Japan Geoscience Union Meeting 2016

Presentation information


Symbol A (Atmospheric and Hydrospheric Sciences) » A-CC Cryospheric Sciences & Cold District Environment

[A-CC20] Glaciology

Wed. May 25, 2016 3:30 PM - 5:00 PM 102 (1F)

Convener:*Tetsuo Ohata(Arctic Environment Research Center, National Institute of Polar Research), Masahiro Hori(Earth Observation Reseacrh Center, Japan Aerospace Exploration Agency), kazuyoshi suzuki(Japan Agency for Marine-Earth Science and Technology), Shin Sugiyama(Institute of Low Temperature Science, Hokkaido University), Chair:Masahiro Hori(Earth Observation Reseacrh Center, Japan Aerospace Exploration Agency)

4:15 PM - 4:30 PM

[ACC20-10] Comparison of thermodynamics solvers in the polythermal ice sheet model SICOPOLIS

*Ralf Greve1, Heinz Blatter1,2 (1.Institute of Low Temperature Science, Hokkaido University, 2.Institute for Atmospheric and Climate Science, ETH Zurich, Switzerland)

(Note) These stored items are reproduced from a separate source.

(** A dirty item is refreshed by a frame; the other slots keep their
    record. *)
Lemma object_pass_refreshed a a' k e c :
  object_pass a a' →
  NoDup (ObjCBIndex <$> mAllRitems a) →
  mAllRitems a !! k = Some (set_NumFramesDirty c e) → 0 < c →
  Forall (λ fr, (ObjCBIndex e < length (ObjectCB fr))%nat) (mFrameResources a) →
  refreshed a a' k e c ∧
  (∀ s, s ≠ next_slot a →
        objectRecord a' s (ObjCBIndex e) = objectRecord a s (ObjCBIndex e)).
Proof.
  intros (Ei & _ & Ec & (cb & Hcb & Eo) & evs & Hevs & Hw) Hnd Hk Hc Hb.
  assert (Hlen : (ObjCBIndex e < length cb)%nat).
  { rewrite list_lookup_fmap in Hcb.
    destruct (mFrameResources a !! next_slot a) as [fr|] eqn:Hfr; [|done].
    injection Hcb as <-. rewrite Forall_forall in Hb. apply Hb.
    by eapply list_elem_of_lookup_2. }
  split; [split; [done|split; [|split; [done|]]]|].
  - rewrite Ei, list_lookup_fmap, Hk. cbn. unfold tick. cbn.
    by rewrite decide_True by done.
  - exists (objConstants e). split; [apply objConstants_payload|]. split.
    + rewrite objectRecord_column, Eo.
      rewrite list_lookup_insert_eq by (by eapply lookup_lt_Some). cbn.
      by rewrite (objectWrites_dirty _ _ k (set_NumFramesDirty c e)).
    + exists evs. split; [done|].
      rewrite Hw, object_writes_at_reverse.
      by rewrite (objectEvents_once _ _ k (set_NumFramesDirty c e)).
  - intros s Hne. rewrite !objectRecord_column, Eo.
    by rewrite list_lookup_insert_ne.
Qed.

Lemma object_pass_indices a a' :
  object_pass a a' →
  ObjCBIndex <$> mAllRitems a' = ObjCBIndex <$> mAllRitems a.
Proof. intros (-> & _). apply tick_indices. Qed.

(** The slots selected by three successive ring advances are the
    three slots of the ring. *)
Lemma three_slots a a1 a2 (s : nat) :
  0 ≤ mCurrFrameResourceIndex a < gNumFrameResources →
  object_pass a a1 → object_pass a1 a2 →
  (s < 3)%nat →
  (s = next_slot a ∨ s = next_slot a1 ∨ s = next_slot a2) ∧
  next_slot a ≠ next_slot a1 ∧ next_slot a1 ≠ next_slot a2 ∧
  next_slot a ≠ next_slot a2.
Proof.
  intros Hidx (_ & E1 & _) (_ & E2 & _) Hs.
  unfold next_slot. rewrite E2, E1. unfold gNumFrameResources in *.
  assert (Hcase : mCurrFrameResourceIndex a = 0 ∨ mCurrFrameResourceIndex a = 1 ∨
                  mCurrFrameResourceIndex a = 2) by lia.
  destruct Hcase as [->|[->| ->]]; compute; lia.
Qed.
End ObjectPassFacts.
(** X11. In a file named as a syntax test whose first line declares no
    start token, no line has details; the walk raises [AttributeError]
    at [details.line_region.begin()], and with it the suggestion command
    and the highlight handler, at every cursor position. *)
Theorem commands_without_declaration (view : View) (character : str) :
  is_syntax_test_file view = true ->
  fst (get_syntax_test_tokens view) = None ->
  0 <= begin (sel0 view) ->
  (forall pos,
     get_details_of_test_assertion_line view pos = mkDetails None None None)
  /\ get_details_of_line_being_tested view = Raise AttributeError
  /\ suggest score_selector view character = Raise AttributeError
  /\ (forall attribute prefs,
        on_selection_modified_async attribute prefs view
        = Raise AttributeError)
  /\ align view = Ok [].
Proof.
  intros Hfile Htok Hsel.
  assert (Hd : forall pos,
             get_details_of_test_assertion_line view pos
             = mkDetails None None None).
  { intros pos. unfold get_details_of_test_assertion_line.
    now rewrite Hfile, Htok. }
  assert (Hrun : get_details_of_line_being_tested view = Raise AttributeError).
  { unfold get_details_of_line_being_tested. rewrite Hfile. cbn [negb walk].
    apply Z.ltb_ge in Hsel. now rewrite Hsel, Hd. }
  split; [assumption|]. split; [assumption|]. split; [|split].
  - unfold suggest. now rewrite Hfile, Hrun.
  - intros attribute prefs. unfold on_selection_modified_async.
    now destruct (empty (sel0 view)); rewrite Hrun.
  - unfold align. now rewrite Hd.
Qed.

End CursorOffComment.

(* ================================================================== *)
(** * The merge and the suggestion on a uniform scope *)
(* ================================================================== *)

Lemma str_in_iff (x : str) (xs : list str) : str_in x xs = true <-> In x xs.
Proof.
  unfold str_in. rewrite existsb_exists. split.
  - intros (y & Hy & E). apply str_eqb_eq in E. now subst.
  - intros H. exists x. split; [assumption | apply str_eqb_refl].
Qed.

Lemma in_range (a b p : Z) : In p (range a b) <-> a <= p < b.
Proof.
  unfold range. rewrite in_map_iff. split.
  - intros (i & <- & Hi). apply in_seq in Hi. lia.
  - intros H. exists (Z.to_nat (p - a)). split; [lia|]. apply in_seq. lia.
Qed.
(** * Real-time quiz server: session store, broadcast hub and relay

    A shallow embedding of the Go packages [models] and [services]
    (models: Quiz, User, Answer, LeaderboardEntry and their methods;
    services: RedisService and QuizService), followed by the properties
    of the specification that concern them.

    Conventions of the embedding.
    - Go's [int] is the 64-bit signed integer: values are [Z] and every
      addition the code performs is wrapped by [Int.wrap].
    - [time.Time] is a [Z] (an instant), [*time.Time] an [option Z].
    - A Go map with string keys is a [gmap string _].  The quiz holds
      pointers to its users and the service pointers to its quizzes; no
      pointer is ever stored twice, so a mutation through the pointer is
      a functional update of the enclosing maps.
    - The order in which [range] visits a map is chosen by the runtime:
      it is an explicit argument of every function whose result may
      depend on it.
    - Values that come from outside (uuid, time.Now, outcome of a Redis
      command) are explicit arguments or are read from the Redis model.
    - The operations are run one at a time; the goroutine that saves
      the leaderboard runs when it is started.  The expiry of the Redis
      keys and the closing of a removed client's channel are left out. *)

From Stdlib Require Import ZArith Lia.
From stdpp Require Import base option list gmap strings sorting.

Local Open Scope Z_scope.

(** ** Go's int *)

Module Int.

Definition wrap (z : Z) : Z := (z + 2 ^ 63) mod 2 ^ 64 - 2 ^ 63.

Definition add (a b : Z) : Z := wrap (a + b).

Definition in_range (z : Z) : Prop := - 2 ^ 63 <= z < 2 ^ 63.

End Int.

(** ** package models *)

Inductive QuizStatus : Type :=
| QuizStatusWaiting
| QuizStatusActive
| QuizStatusEnded.

Global Instance QuizStatus_eq_dec : EqDecision QuizStatus.
Proof. solve_decision. Defined.

Record Question : Type := mkQuestion {
  q_ID : string;
  q_Text : string;
  q_Options : list string;
  q_Correct : Z;
  q_Points : Z;
  q_Category : string;
}.

Record Answer : Type := mkAnswer {
  a_QuestionID : string;
  a_Answer : Z;
  a_Correct : bool;
  a_Points : Z;
  a_AnsweredAt : Z;
}.

Record User : Type := mkUser {
  u_ID : string;
  u_Name : string;
  u_Score : Z;
  u_Answers : list Answer;
  u_JoinedAt : Z;
}.

Record Quiz : Type := mkQuiz {
  z_ID : string;
  z_Title : string;
  z_Questions : list Question;
  z_Participants : gmap string User;
  z_Status : QuizStatus;
  z_CreatedAt : Z;
  z_StartedAt : option Z;
  z_EndedAt : option Z;
}.

Record LeaderboardEntry : Type := mkEntry {
  e_UserID : string;
  e_Name : string;
  e_Score : Z;
  e_Position : Z;
}.

Record UserScore : Type := mkUserScore {
  s_UserID : string;
  s_Name : string;
  s_Score : Z;
}.

(** The payloads the service puts in a message ([interface{}] in Go),
    and [PDecoded] for the generic value [json.Unmarshal] builds when a
    message is read back from the wire. *)
Inductive Payload : Type :=
| PUserJoined (user_id name : string)
| PUserScore (s : UserScore)
| PLeaderboard (l : list LeaderboardEntry)
| PQuizStarted (quiz_id : string) (started_at : Z)
| PQuizEnded (quiz_id : string) (ended_at : Z)
| PDecoded (raw : string).

Record WebSocketMessage : Type := mkMessage {
  m_Type : string;
  m_Payload : Payload;
}.

(** *** Methods of User *)

Definition AddAnswer (u : User) (answer : Answer) : User :=
  mkUser (u_ID u) (u_Name u)
    (if a_Correct answer then Int.add (u_Score u) (a_Points answer)
     else u_Score u)
    (u_Answers u ++ [answer])
    (u_JoinedAt u).

Definition GetScore (u : User) : Z := u_Score u.

Fixpoint answered_in (answers : list Answer) (questionID : string) : bool :=
  match answers with
  | [] => false
  | answer :: rest =>
      if decide (a_QuestionID answer = questionID) then true
      else answered_in rest questionID
  end.

Definition HasAnswered (u : User) (questionID : string) : bool :=
  answered_in (u_Answers u) questionID.

(** *** Methods of Quiz *)

Definition set_Participants (q : Quiz) (ps : gmap string User) : Quiz :=
  mkQuiz (z_ID q) (z_Title q) (z_Questions q) ps (z_Status q)
    (z_CreatedAt q) (z_StartedAt q) (z_EndedAt q).

Definition AddParticipant (q : Quiz) (user : User) : Quiz :=
  set_Participants q (<[u_ID user := user]> (z_Participants q)).

Definition RemoveParticipant (q : Quiz) (userID : string) : Quiz :=
  set_Participants q (delete userID (z_Participants q)).

Definition GetParticipants (q : Quiz) : gmap string User := z_Participants q.
(** C7 (amended). In a tic-tac-toe game with no winner, a click on an empty
    cell by the connection that holds the mark of [currentPlayer] (from
    before, or by the assignment of free marks the click itself makes) puts
    that mark in the cell and emits the game as a [game_move]; the turn
    passes to the other mark unless the move wins or draws, in which case
    [winner] and [winLine] are set instead.  A click on an occupied cell,
    by any connection, leaves [board], [currentPlayer], [winner] and
    [winLine] as they were and emits nothing. *)
Theorem tictactoe_click_moves `{JSNum} (me room : string) (i : nat)
    (pos : Point) (t : TicTacToe) (cell : nat) :
  in_bounds pos t = true →
  ttt_winner t = None →
  num_index (cellIndex pos t) = Some cell →
  (board t !! cell = Some None →
   holds_turn me (assign_players me t) →
     board (game_after (click_tictactoe me room i pos t))
     = <[cell := Some (currentPlayer t)]> (board t)
     ∧ match checkTicTacToeWinner
               (<[cell := Some (currentPlayer t)]> (board t)) with
       | Some (w, l) =>
           ttt_winner (game_after (click_tictactoe me room i pos t)) = Some w
           ∧ winLine (game_after (click_tictactoe me room i pos t)) = l
           ∧ currentPlayer (game_after (click_tictactoe me room i pos t))
             = currentPlayer t
       | None =>
           ttt_winner (game_after (click_tictactoe me room i pos t)) = None
           ∧ currentPlayer (game_after (click_tictactoe me room i pos t))
             = other_mark (currentPlayer t)
       end
     ∧ emitted (click_tictactoe me room i pos t)
       = [ game_move room i
             (EGame (GTicTacToe
                       (game_after (click_tictactoe me room i pos t)))) ])
  ∧ (∀ m, board t !! cell = Some (Some m) →
     board (game_after (click_tictactoe me room i pos t)) = board t
     ∧ currentPlayer (game_after (click_tictactoe me room i pos t))
       = currentPlayer t
     ∧ ttt_winner (game_after (click_tictactoe me room i pos t))
       = ttt_winner t
     ∧ winLine (game_after (click_tictactoe me room i pos t)) = winLine t
     ∧ emitted (click_tictactoe me room i pos t) = []).
Proof.
  intros Hin Hw Hidx. unfold click_tictactoe. rewrite Hin, Hw.
  rewrite (bool_decide_eq_false_2 (None ≠ None)) by (intros Hn; by apply Hn).
  cbv beta iota zeta.
  split.
  - intros Hcell Hturn.
    rewrite (turn_check_passes me _ Hturn).
    unfold null_cell. change (cellIndex pos (assign_players me t))
      with (cellIndex pos t). rewrite Hidx.
    change (board (assign_players me t)) with (board t).
    rewrite bool_decide_eq_true_2 by done. cbn.
    unfold place_mark. cbn.
    destruct (checkTicTacToeWinner _) as [[w l]|]; cbn; repeat split; done.
  - intros m Hcell.
    destruct (_ || _); cbn; [done |].
    unfold null_cell. change (cellIndex pos (assign_players me t))
      with (cellIndex pos t). rewrite Hidx.
    change (board (assign_players me t)) with (board t).
    rewrite bool_decide_eq_false_2 by (rewrite Hcell; discriminate). done.
Qed.
(** C6 as stated fails: [FindNodes("x")] returns a header over the array of
    the bucket, which holds nodes 1 and 2; the caller stores node 2 into
    element 0 of what it received, and the bucket of the index holds 2 and 2
    from then on. *)
Lemma FindNodes_result_aliases_bucket :
  ∃ s A',
    FindNodes_s ex_index "x" = Some s ∧
    bucket_contents ex_index "x" = [Some 1; Some 2] ∧
    slice_set (s_arrays ex_index) s 0 (Some 2) = Done A' ∧
    bucket_contents (mkSIndex (s_nodes ex_index) A') "x" = [Some 2; Some 2].
Proof.
  eexists _, _. split; [vm_compute; reflexivity|].
  split; [vm_compute; reflexivity|].
  split; vm_compute; reflexivity.
Qed.

(** *** Instances of the theorems on the loops and the repairs *)

Lemma ex_state_values : Forall2 (has_value ex_h) [2; 1; 3] ["x"; "x"; "y"].
Proof. repeat constructor; eexists; (split; [reflexivity|done]). Qed.

Lemma ex_state_index : index_ok (list_to_set [2; 1; 3]) ex_h ex_l.
Proof. by destruct ex_state_matches as (_ & _ & _ & _ & ?). Qed.

Lemma ex_state_other_value : ∃ x, x ∈ [2; 1; 3] ∧ ¬ has_value ex_h x "x".
Proof.
  exists 3. split; [compute_done|]. intros (nd & E & Ev).
  vm_compute in E. injection E as <-. discriminate.
Qed.

Lemma ex_heap_unlinked : unlinked ex_heap.
Proof.
  change (map_Forall (λ _ nd, Next nd = None ∧ Prev nd = None) ex_heap).
  apply (bool_decide_unpack _). vm_compute. exact I.
Qed.

Lemma Prepend_links_before_anchor_witness :
  matches_chain ex_h ex_l [2; 1; 3] ∧ (4 ∉ [2; 1; 3]) ∧
  ex_h !! 4 = Some (mkNode "x" None None) ∧
  ∃ h' l', Prepend ex_h ex_l (Some 1) 4 = Done (h', l') ∧
           matches_chain h' l' [2; 4; 1; 3] ∧
           Head l' = (if decide (Head ex_l = Some 1) then Some 4 else Head ex_l) ∧
           Tail l' = Tail ex_l ∧
           (∀ v, FindNodes l' v =
                 if decide ("x" = v) then (FindNodes ex_l v ++ [4])%list
                 else FindNodes ex_l v) ∧
           same_values ex_h h'.
Proof.
  assert (4 ∉ [2; 1; 3]) as Hn by compute_done.
  split; [exact ex_state_matches|]. split; [exact Hn|]. split; [reflexivity|].
  exact (Prepend_links_before_anchor ex_h ex_l [2] 1 [3] 4 (mkNode "x" None None)
           ex_state_matches Hn eq_refl).
Defined.

Lemma Append_links_after_anchor_witness :
  matches_chain ex_h ex_l [2; 1; 3] ∧ (4 ∉ [2; 1; 3]) ∧
  ex_h !! 4 = Some (mkNode "x" None None) ∧
  ∃ h' l', Append ex_h ex_l (Some 1) 4 = Done (h', l') ∧
           matches_chain h' l' [2; 1; 4; 3] ∧
           Head l' = Head ex_l ∧
           Tail l' = (if decide (Tail ex_l = Some 1) then Some 4 else Tail ex_l) ∧
           (∀ v, FindNodes l' v =
                 if decide ("x" = v) then (FindNodes ex_l v ++ [4])%list
                 else FindNodes ex_l v) ∧
           same_values ex_h h'.
Proof.
  assert (4 ∉ [2; 1; 3]) as Hn by compute_done.
  split; [exact ex_state_matches|]. split; [exact Hn|]. split; [reflexivity|].
  exact (Append_links_after_anchor ex_h ex_l [2] 1 [3] 4 (mkNode "x" None None)
           ex_state_matches Hn eq_refl).
Defined.
(* ===== verification/Prelude.v ===== *)
(** * Trading Replay Lab: verification development

    Trading Replay Lab replays historical market data to a trader who must not see the future, and
    publishes results that anyone can check offline.  This library models its Python code: the API
    service ([apps/api/src/trading_replay_api]), the ingest worker that makes the market data
    ([workers/ingest/src/trading_replay_ingest]), the wire contract between the program's parts
    ([packages/contracts]), and the scripts that guard the repository.

    ** The program and its files

    All state of the API that survives a request is in one SQL database; the services are objects
    without state of their own, except the page cache of the market service and the credential vault.
    The worker keeps files: a content-addressed cache, job checkpoints and canonical outputs.  Money,
    prices, quantities and times are integers, hashes are SHA-256 of canonical encodings.

    The API service:

    - [Db] (db/schema.py): the tables as one record [Db]; every insert checks the constraints that the
      schema declares.  [EventStore] (db/store.py): [append_command] and its retry.
    - [Catalog] (catalog/model.py, service.py): manifests, gaps, capabilities, revocations;
      [eligible_setups], [eligible_windows], [eligibility_hash].
    - [SessionModel] and [Session] (sessions/model.py, service.py): setup codec, decimal texts, ruleset
      identity, and [create_session], [commit], [start], [pause], [advance], [complete], [fork].  A
      session is folded from its row and its events ([materialize_from_row]).  [Frame] says what these
      operations leave alone.
    - [Commands] (commands/model.py, service.py, store.py, router.py): order validation, price
      references, idempotent acceptance.
    - [ReplayModel], [ReplayRun], [Replay] (replay/model.py, store.py, service.py): checkpoints, the
      replay loop, recovery and [advance_to].  The simulator and the input source are interfaces
      ([SimulatorPort], [ReplaySource]) with their laws ([DeterministicSimulator], [CanonicalSource]).
    - [CommitmentModel] and [Commitment] (commitments/__init__.py): the episode draw, its commitment and
      offline verification; the sealed store behind them.  The cipher is the interface [AEAD].
    - [ResultModel] and [Results] (results/model.py, service.py, store.py): evidence, the kernel chain,
      the ledger and result commitments, [finalize], [freeze], [get_result].
    - [MarketModel] and [Market] (market/model.py, service.py, router.py): the visibility-gated reads,
      candles, projections and cache over the interface [MarketDataSource].
    - [System]: one step relation over all operations that write.
    - [Access] (auth/__init__.py, secrets/__init__.py): principals and the two authenticators behind the
      interface [Authenticator], the credential vault, the entitlement cache, header redaction.
    - [Routes] (the three router.py files): every HTTP handler, from a parsed request to its response,
      over the services of [Commands], [MarketModel] and [Results].

    The ingest worker:
    - [IngestModel] and [Ingest] (core/): budget, cache, checkpoints, canonical writer and the resumable
      [run] over the interface [Provider]; what resuming after failures gives.
    - [Quality] (quality/__init__.py): the scan of canonical events and its decision.
    - [Calendar] and [Aggregate] (calendars/__init__.py, aggregate/__init__.py): buckets of a trading
      calendar over the interface [TzData], and bars from trades.
    - [Binance] (adapters/binance_public), [TardisModel] and [Tardis] (adapters/tardis), [CanonicalFile]
      (adapters/canonical_file): planning, verified download, and normalization of archives and of a
      user's file.  Network, ZIP, gzip, Parquet and file system are interfaces ([HttpTransport],
      [TardisTransport], [ZipReader], [GzipReader], [ParquetReader], [FileSystem]).
    - [Events] and [Adapters]: what an adapter promises of its events ([typed_event]) and what the writer
      asks of them ([writable]), the class [TypedProvider], and the runner over the two archive adapters.

    The contract and the scripts:
    - [Contracts] (packages/contracts/scripts/contract_runtime.py, check_compat.py, and the integer
      parsers of generated/python/models.py): the validator of documents and the checks of the schemas;
      [ContractWire] on key order and integers; [ContractCommands] relates the validator to the payloads
      that the API prepares.
    - [ContractGen] (generate.py): the generated files as a function of the repository's files.
    - [RepoPolicy] (.github/workflows/scripts/repo_policy.py): the scan for secrets, with a matcher for
      its regular expressions.  [Fixtures] (tools/fixture-generator/generate.py): the micro fixtures;
      their digests are those of the checked-in files ([fixtures_byte_identical]).

    What the code uses of Python:
    - [Sort], [PyStr], [PyText], [Bytes], [Base64], [PyJson], [JsonParse]: sorting by a key, text and
      integer texts, bytes, hexadecimal, SHA-256 and HMAC, Base64, JSON values, and
      [json.dumps]/[json.loads].  [Dates], [Decimal], [Csv]: civil dates, decimal arithmetic in the
      default context, CSV records.  [Prelude] (this file): exceptions, the error and state monads,
      loops, tactics.

    A Python function is a Rocq function of the same name where that name is free.  A fallible function
    returns [result]; one that uses the database is in the monad [ST], a [with engine.begin()] block is
    [transaction], which undoes its writes on an exception, and an [except] clause is [reraise] or
    [catch_res].  A validating dataclass is a record with its [_post_init].

    ** What is proved

    - Event log: a command and its events are appended whole or not at all, the hash chain has no gap,
      a retry never acts twice, and each failure raises its documented error.
    - Catalog: gap subtraction is exact; eligibility is the stated predicate; windows are the union of
      the eligible setups; registration order is irrelevant; history only grows.
    - Sessions: every operation implements an abstract transition; every reachable session is well
      formed, and versions, frontiers and statuses never move back; codecs round-trip; decimal texts are
      canonical.
    - Commands: what passes validation is a well-formed order inside the visible spread, and a command
      takes effect once ([System.accept_exactly_once]).
    - Replay: a run equals the one-by-one reference run for any batches and any checkpoint, ends, and
      after any crash can be continued; checkpoints are read back exactly; event pages are complete.
    - Commitments: one hash verifies one selection (or a collision is exhibited), the draw is uniform
      and ends, secrets stay sealed until completion and can then be revealed, nothing is rewritten.
    - Market: whatever the source, no page of trades, quotes or depth and no current quote depends on an
      event after the session's time, and no page of candles does when the trades come from a canonical
      list; candles and cached pages equal their reference; paging is complete and loops end.
    - Results: the result hash binds the run (or a collision is exhibited); a frozen result agrees with
      everything persisted, and stays what it is under any interleaving of all operations
      ([System.published_result_permanent]).
    - Access and routes: what a principal reads from the vault depends on its own calls alone; a route
      answers only the owner of a session, with rows, pages and results of that session, and changes
      nothing when it fails; a download carries the digest of exactly its bytes and a safe file name.
    - Ingestion: after any history of failed or killed attempts, a run that returns gives what one
      undisturbed run gives, and a run without failures returns and fetches only what is missing.
    - Quality and bars: VALID is earned exactly by the lists of a declarative specification; over
      every calendar bars are the maximal runs of trades in a bucket with their declared flags, and over
      the continuous calendar there is one bar per bucket.
    - Adapters: an archive is returned exactly when the document served beside it publishes its digest; decimal values become integers
      exactly up to 28 digits; an incremental book can be rebuilt from its batch; a plan covers its
      range; an import stays inside its sandbox; the events of both archive adapters are typed field by field
      (with at most 2^60 rows per Tardis file), so that the writer has a file.
    - Contract: a valid document has one canonical text, which is read back and valid; its integers are
      those that the generated parser reads; an order that the API prepares is valid but for two cases
      that the theorem names; generation is reproducible and its check finds every difference.
    - Scripts: the policy scan passes exactly when every file is clean in the sense of the languages that
      the patterns denote; the fixtures are valid documents with the gaps they announce.

    ** Bounds and fuel

    Integers are [Z] with the range checks of the code; 64-bit encodings are [be_bytes 8].  Structural
    recursion is used where the code iterates over a list.  Loops that need fuel: [draw_index] counts a
    64-bit counter, so [iter_until] runs 2^64 steps of a binary counter, the whole range, and the
    exhausted draw is the code's error; the candle loop gets 2^64 + 1 steps, enough because each page
    moves a 64-bit cursor forward ([Market.candles_terminate]); the replay loop takes its fuel as an
    argument, and [fuel_for] with [run_until_reference] shows that one more than the number of inputs is
    enough.  The Tardis theorems on well-typed events take a row ceiling of at most 2^60, far above any
    chunk, so that the tie breaker of a row fits 64 bits.  JSON parsing gets one step per character.
    No theorem holds only because fuel ran out: [OutOfFuel] is no Python exception and the
    termination theorems exclude it.

    ** Limits of the model

    Text is Latin-1: a code point above U+00FF cannot be written, and [json_loads] and UTF-8 decoding
    refuse it.  [date.fromisoformat] is that of CPython 3.12; years of four digits are meant where the
    code formats a year.  The default values of a canonical-file declaration are distinct objects.
    Floats are kept by their [repr] and always rejected, as the code does.  Exception messages, the
    recursion limit and the digit limit of [str] on huge integers are not modelled; the digit limit of
    [int] on text is.  Transactions run one after another.  Column widths are not modelled, and a JSON
    column holds the value written to it.  [base64.b64decode] is modelled with [validate=True] as the
    code calls it.  Entropy, clocks and generated identifiers are arguments.  SHA-256 is computed, and no
    theorem assumes that it has no collisions: a theorem about binding exhibits the two colliding
    inputs.  A manifest whose first input is earlier than the warm-up start of a session makes every
    replay of that session raise [SOURCE_TIME]; the theorems on progress assume a reference run.

    ** Not modelled

    The framework that parses HTTP requests (a handler receives its parameters already parsed), the FastAPI
    application object and the worker's command line, which only print or mount; the catalog's SQL
    table declarations, database migrations and engine setup; [redact_url], a call of the URL parser;
    [load_policy] and [tracked_paths] of the policy script (a TOML file and a git process, whose results
    are inputs); the child processes that check_compat.py and roundtrip.py start; the TypedDict classes
    of the generated models, which are annotations without behaviour; and the parts in other
    languages: the Rust simulator ([crates]), the Go practice server and the web client. *)

From stdpp Require Export base tactics option list sorting gmap strings.
From Stdlib Require Export ZArith Lia.
From Stdlib Require Import Sorting.Permutation.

Keywords:Ice sheet, Thermodynamics, Polythermal ice, Enthalpy method, Modeling

In order to model the thermal structure of polythermal ice sheets accurately, energy-conserving schemes and correct tracking of the cold-temperate transition surface (CTS) are necessary. We compare four different thermodynamics solvers in the ice sheet model SICOPOLIS (www.sicopolis.net). Two exist already, namely a two-layer polythermal scheme (POLY) and a single-phase cold-ice scheme (COLD), while the other two are newly-implemented, one-layer enthalpy schemes, namely a conventional scheme (ENTC) and a melting-CTS scheme (ENTM) (Blatter and Greve, 2015, Polar Sci. 9, 196-207). The comparison uses two scenarios of the EISMINT Phase 2 Simplified Geometry Experiments (Payne and others, 2000, J. Glaciol. 46, 227-238), one with no-slip conditions at the base and one with basal sliding. In terms of temperate ice layer thickness, CTS positioning and smoothness of temperature profiles across the CTS (a requirement for the assumed case of melting conditions), the POLY scheme performs best, and thus its results are used as a reference against which the performance of the other schemes is tested. Both the COLD scheme and the ENTC scheme fail to produce a continuous temperature gradient across the CTS, and both overpredict temperate ice layer thicknesses to some extent (the COLD scheme more). In the ENTM scheme, a continuous temperature gradient is explicitly enforced. This scheme is more precise than ENTC for determining the position of the CTS, while the performance of both schemes is good for the temperature/water-content profiles in the entire ice column. Therefore, the one-layer enthalpy schemes ENTC and ENTM are viable, easier implementable alternatives to the POLY scheme with its need to handle two different numerical domains for cold and temperate ice.